Write the data out again, matching every line exactly.

§

(* ===== verification/CircularBuffer.v ===== *)
(** * The circular buffer of write commands

    A translation of [aesd-char-driver/aesd-circular-buffer.h] and
    [aesd-char-driver/aesd-circular-buffer.c]: the two structs, the five functions
    and the iteration macro.  The struct is a value; a function that takes
    [struct aesd_circular_buffer *] and writes through it is a computation in
    [M aesd_circular_buffer].  Array accesses outside [0..9] are undefined
    behaviour, the [unsigned int] and [uint8_t] arithmetic wraps. *)

From stdpp Require Import base list option.
From Stdlib Require Import ZArith Lia.
From S2P Require Import Prelude.
#[local] Open Scope Z_scope.

(** ** Data *)

(** [struct aesd_buffer_entry]: [size] is a [size_t]. *)
Record aesd_buffer_entry : Type := mk_entry {
  buffptr : ptr;
  size : Z;
}.

#[export] Instance aesd_buffer_entry_eq_decision : EqDecision aesd_buffer_entry.
Proof. solve_decision. Defined.

(** [struct aesd_circular_buffer]: [in_offs] and [out_offs] are [uint8_t]. *)
Record aesd_circular_buffer : Type := mk_buffer {
  entry : list aesd_buffer_entry;
  in_offs : Z;
  out_offs : Z;
  full : bool;
}.

#[export] Instance aesd_circular_buffer_eq_decision : EqDecision aesd_circular_buffer.
Proof. solve_decision. Defined.

Definition AESDCHAR_MAX_WRITE_OPERATIONS_SUPPORTED : Z := 10.

(** The all-zero entry that [memset] leaves. *)
Definition null_entry : aesd_buffer_entry := mk_entry NULL 0.

(** ** Operations *)

(** [entry[i]] as an lvalue: out of range is undefined. *)
Definition entry_at (b : aesd_circular_buffer) (i : Z) : outcome aesd_buffer_entry :=
  if decide (0 ≤ i) then
    match entry b !! Z.to_nat i with Some e => Ret e | None => UB OutOfBounds end
  else UB OutOfBounds.

(** [entry[i] = f(entry[i])], a store to one or more members of an element. *)
Definition set_entry (i : Z) (f : aesd_buffer_entry → aesd_buffer_entry) :
    M aesd_circular_buffer unit :=
  b ← mget;
  e ← mlift (entry_at b i);
  mmodify (λ b, mk_buffer (<[Z.to_nat i := f e]> (entry b)) (in_offs b) (out_offs b) (full b)).

Definition set_in_offs (z : Z) : M aesd_circular_buffer unit :=
  mmodify (λ b, mk_buffer (entry b) z (out_offs b) (full b)).
Definition set_out_offs (z : Z) : M aesd_circular_buffer unit :=
  mmodify (λ b, mk_buffer (entry b) (in_offs b) z (full b)).
Definition set_full (f : bool) : M aesd_circular_buffer unit :=
  mmodify (λ b, mk_buffer (entry b) (in_offs b) (out_offs b) f).

(** The [while] loop of the search.  [char_offset] is a [size_t]; the two
    accumulators are [unsigned int].  The result is the index of the element whose
    address is returned and the value left in [*entry_offset_byte_rtn]. *)
Fixpoint find_loop (fuel : nat) (buffer : aesd_circular_buffer) (char_offset : Z)
    (entry_size entry_counter total_char_size : Z) : outcome (option Z * Z) :=
  match fuel with
  | O => OutOfFuel
  | S fuel =>
    if entry_counter <? entry_size then
      let prev_char_size := total_char_size in
      let i := entry_counter mod AESDCHAR_MAX_WRITE_OPERATIONS_SUPPORTED in
      e ← entry_at buffer i;
      let total_char_size := u32 (total_char_size + size e) in
      if char_offset <? total_char_size then
        Ret (Some i, u64 (char_offset - prev_char_size))
      else
        find_loop fuel buffer char_offset entry_size (u32 (entry_counter + 1)) total_char_size
    else Ret (None, SIZE_MAX)
  end.

(** [buffer] is [None] when the argument is [NULL]: the initialiser of
    [entry_counter] dereferences it before the test against [NULL]. *)
Definition aesd_circular_buffer_find_entry_offset_for_fpos
    (buffer : option aesd_circular_buffer) (char_offset : Z) : outcome (option Z * Z) :=
  entry_counter ← (match buffer with Some b => Ret (out_offs b) | None => UB NullDeref end);
  match buffer with
  | None => Ret (None, SIZE_MAX)
  | Some b =>
    let entry_size :=
      if full b then AESDCHAR_MAX_WRITE_OPERATIONS_SUPPORTED + in_offs b else in_offs b in
    find_loop (Z.to_nat (entry_size - entry_counter) + 1) b char_offset entry_size entry_counter 0
  end.

Definition aesd_circular_buffer_add_entry (add_entry : aesd_buffer_entry) :
    M aesd_circular_buffer unit :=
  b ← mget;
  set_entry (in_offs b) (λ e, mk_entry (buffptr add_entry) (size e));;
  set_entry (in_offs b) (λ e, mk_entry (buffptr e) (size add_entry));;
  b ← mget;
  (if full b
   then set_out_offs (u8 ((out_offs b + 1) mod AESDCHAR_MAX_WRITE_OPERATIONS_SUPPORTED))
   else mret tt);;
  if AESDCHAR_MAX_WRITE_OPERATIONS_SUPPORTED =? in_offs b + 1 then
    set_full true;; set_in_offs 0
  else
    set_in_offs (u8 (in_offs b + 1)).

Definition aesd_circular_buffer_ref_buff (buffer : aesd_circular_buffer) : outcome ptr :=
  e ← entry_at buffer (in_offs buffer);
  Ret (buffptr e).

Definition aesd_circular_buffer_read_entry (buffer : option aesd_circular_buffer)
    (offset_byte : Z) : outcome (option Z) :=
  '(e, entry_offset_byte) ← aesd_circular_buffer_find_entry_offset_for_fpos buffer offset_byte;
  Ret e.

(** [memset(buffer, 0, sizeof(struct aesd_circular_buffer))]. *)
Definition aesd_circular_buffer_init : M aesd_circular_buffer unit :=
  mmodify (λ _, mk_buffer (replicate (Z.to_nat AESDCHAR_MAX_WRITE_OPERATIONS_SUPPORTED) null_entry)
                          0 0 false).

(** [AESD_CIRCULAR_BUFFER_FOREACH(entryptr, buffer, index) body]: [index] is an 8 bit
    counter; the address [&entry[10]] taken by the last step is one past the end
    and is not read. *)
Fixpoint foreach_loop {St : Type} (fuel : nat) (index : Z) (body : Z → M St unit) : M St unit :=
  match fuel with
  | O => λ _, OutOfFuel
  | S fuel =>
    if index <? AESDCHAR_MAX_WRITE_OPERATIONS_SUPPORTED then
      body index;; foreach_loop fuel (u8 (index + 1)) body
    else mret tt
  end.

Definition AESD_CIRCULAR_BUFFER_FOREACH {St : Type} (body : Z → M St unit) : M St unit :=
  foreach_loop (Z.to_nat AESDCHAR_MAX_WRITE_OPERATIONS_SUPPORTED + 1) 0 body.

§

- Answer below
(* ===== verification/CircularBuffer.v ===== *)
(** * The circular buffer of write commands

    A translation of [aesd-char-driver/aesd-circular-buffer.h] and
    [aesd-char-driver/aesd-circular-buffer.c]: the two structs, the five functions
    and the iteration macro.  The struct is a value; a function that takes
    [struct aesd_circular_buffer *] and writes through it is a computation in
    [M aesd_circular_buffer].  Array accesses outside [0..9] are undefined
    behaviour, the [unsigned int] and [uint8_t] arithmetic wraps. *)

From stdpp Require Import base list option.
From Stdlib Require Import ZArith Lia.
From S2P Require Import Prelude.
#[local] Open Scope Z_scope.

(** ** Data *)

(** [struct aesd_buffer_entry]: [size] is a [size_t]. *)
Record aesd_buffer_entry : Type := mk_entry {
  buffptr : ptr;
  size : Z;
}.

#[export] Instance aesd_buffer_entry_eq_decision : EqDecision aesd_buffer_entry.
Proof. solve_decision. Defined.

(** [struct aesd_circular_buffer]: [in_offs] and [out_offs] are [uint8_t]. *)
Record aesd_circular_buffer : Type := mk_buffer {
  entry : list aesd_buffer_entry;
  in_offs : Z;
  out_offs : Z;
  full : bool;
}.

#[export] Instance aesd_circular_buffer_eq_decision : EqDecision aesd_circular_buffer.
Proof. solve_decision. Defined.

Definition AESDCHAR_MAX_WRITE_OPERATIONS_SUPPORTED : Z := 10.

(** The all-zero entry that [memset] leaves. *)
Definition null_entry : aesd_buffer_entry := mk_entry NULL 0.

(** ** Operations *)

(** [entry[i]] as an lvalue: out of range is undefined. *)
Definition entry_at (b : aesd_circular_buffer) (i : Z) : outcome aesd_buffer_entry :=
  if decide (0 ≤ i) then
    match entry b !! Z.to_nat i with Some e => Ret e | None => UB OutOfBounds end
  else UB OutOfBounds.

(** [entry[i] = f(entry[i])], a store to one or more members of an element. *)
Definition set_entry (i : Z) (f : aesd_buffer_entry → aesd_buffer_entry) :
    M aesd_circular_buffer unit :=
  b ← mget;
  e ← mlift (entry_at b i);
  mmodify (λ b, mk_buffer (<[Z.to_nat i := f e]> (entry b)) (in_offs b) (out_offs b) (full b)).

Definition set_in_offs (z : Z) : M aesd_circular_buffer unit :=
  mmodify (λ b, mk_buffer (entry b) z (out_offs b) (full b)).
Definition set_out_offs (z : Z) : M aesd_circular_buffer unit :=
  mmodify (λ b, mk_buffer (entry b) (in_offs b) z (full b)).
Definition set_full (f : bool) : M aesd_circular_buffer unit :=
  mmodify (λ b, mk_buffer (entry b) (in_offs b) (out_offs b) f).

(** The [while] loop of the search.  [char_offset] is a [size_t]; the two
    accumulators are [unsigned int].  The result is the index of the element whose
    address is returned and the value left in [*entry_offset_byte_rtn]. *)
Fixpoint find_loop (fuel : nat) (buffer : aesd_circular_buffer) (char_offset : Z)
    (entry_size entry_counter total_char_size : Z) : outcome (option Z * Z) :=
  match fuel with
  | O => OutOfFuel
  | S fuel =>
    if entry_counter <? entry_size then
      let prev_char_size := total_char_size in
      let i := entry_counter mod AESDCHAR_MAX_WRITE_OPERATIONS_SUPPORTED in
      e ← entry_at buffer i;
      let total_char_size := u32 (total_char_size + size e) in
      if char_offset <? total_char_size then
        Ret (Some i, u64 (char_offset - prev_char_size))
      else
        find_loop fuel buffer char_offset entry_size (u32 (entry_counter + 1)) total_char_size
    else Ret (None, SIZE_MAX)
  end.

(** [buffer] is [None] when the argument is [NULL]: the initialiser of
    [entry_counter] dereferences it before the test against [NULL]. *)
Definition aesd_circular_buffer_find_entry_offset_for_fpos
    (buffer : option aesd_circular_buffer) (char_offset : Z) : outcome (option Z * Z) :=
  entry_counter ← (match buffer with Some b => Ret (out_offs b) | None => UB NullDeref end);
  match buffer with
  | None => Ret (None, SIZE_MAX)
  | Some b =>
    let entry_size :=
      if full b then AESDCHAR_MAX_WRITE_OPERATIONS_SUPPORTED + in_offs b else in_offs b in
    find_loop (Z.to_nat (entry_size - entry_counter) + 1) b char_offset entry_size entry_counter 0
  end.

Definition aesd_circular_buffer_add_entry (add_entry : aesd_buffer_entry) :
    M aesd_circular_buffer unit :=
  b ← mget;
  set_entry (in_offs b) (λ e, mk_entry (buffptr add_entry) (size e));;
  set_entry (in_offs b) (λ e, mk_entry (buffptr e) (size add_entry));;
  b ← mget;
  (if full b
   then set_out_offs (u8 ((out_offs b + 1) mod AESDCHAR_MAX_WRITE_OPERATIONS_SUPPORTED))
   else mret tt);;
  if AESDCHAR_MAX_WRITE_OPERATIONS_SUPPORTED =? in_offs b + 1 then
    set_full true;; set_in_offs 0
  else
    set_in_offs (u8 (in_offs b + 1)).

Definition aesd_circular_buffer_ref_buff (buffer : aesd_circular_buffer) : outcome ptr :=
  e ← entry_at buffer (in_offs buffer);
  Ret (buffptr e).

Definition aesd_circular_buffer_read_entry (buffer : option aesd_circular_buffer)
    (offset_byte : Z) : outcome (option Z) :=
  '(e, entry_offset_byte) ← aesd_circular_buffer_find_entry_offset_for_fpos buffer offset_byte;
  Ret e.

(** [memset(buffer, 0, sizeof(struct aesd_circular_buffer))]. *)
Definition aesd_circular_buffer_init : M aesd_circular_buffer unit :=
  mmodify (λ _, mk_buffer (replicate (Z.to_nat AESDCHAR_MAX_WRITE_OPERATIONS_SUPPORTED) null_entry)
                          0 0 false).

(** [AESD_CIRCULAR_BUFFER_FOREACH(entryptr, buffer, index) body]: [index] is an 8 bit
    counter; the address [&entry[10]] taken by the last step is one past the end
    and is not read. *)
Fixpoint foreach_loop {St : Type} (fuel : nat) (index : Z) (body : Z → M St unit) : M St unit :=
  match fuel with
  | O => λ _, OutOfFuel
  | S fuel =>
    if index <? AESDCHAR_MAX_WRITE_OPERATIONS_SUPPORTED then
      body index;; foreach_loop fuel (u8 (index + 1)) body
    else mret tt
  end.

Definition AESD_CIRCULAR_BUFFER_FOREACH {St : Type} (body : Z → M St unit) : M St unit :=
  foreach_loop (Z.to_nat AESDCHAR_MAX_WRITE_OPERATIONS_SUPPORTED + 1) 0 body.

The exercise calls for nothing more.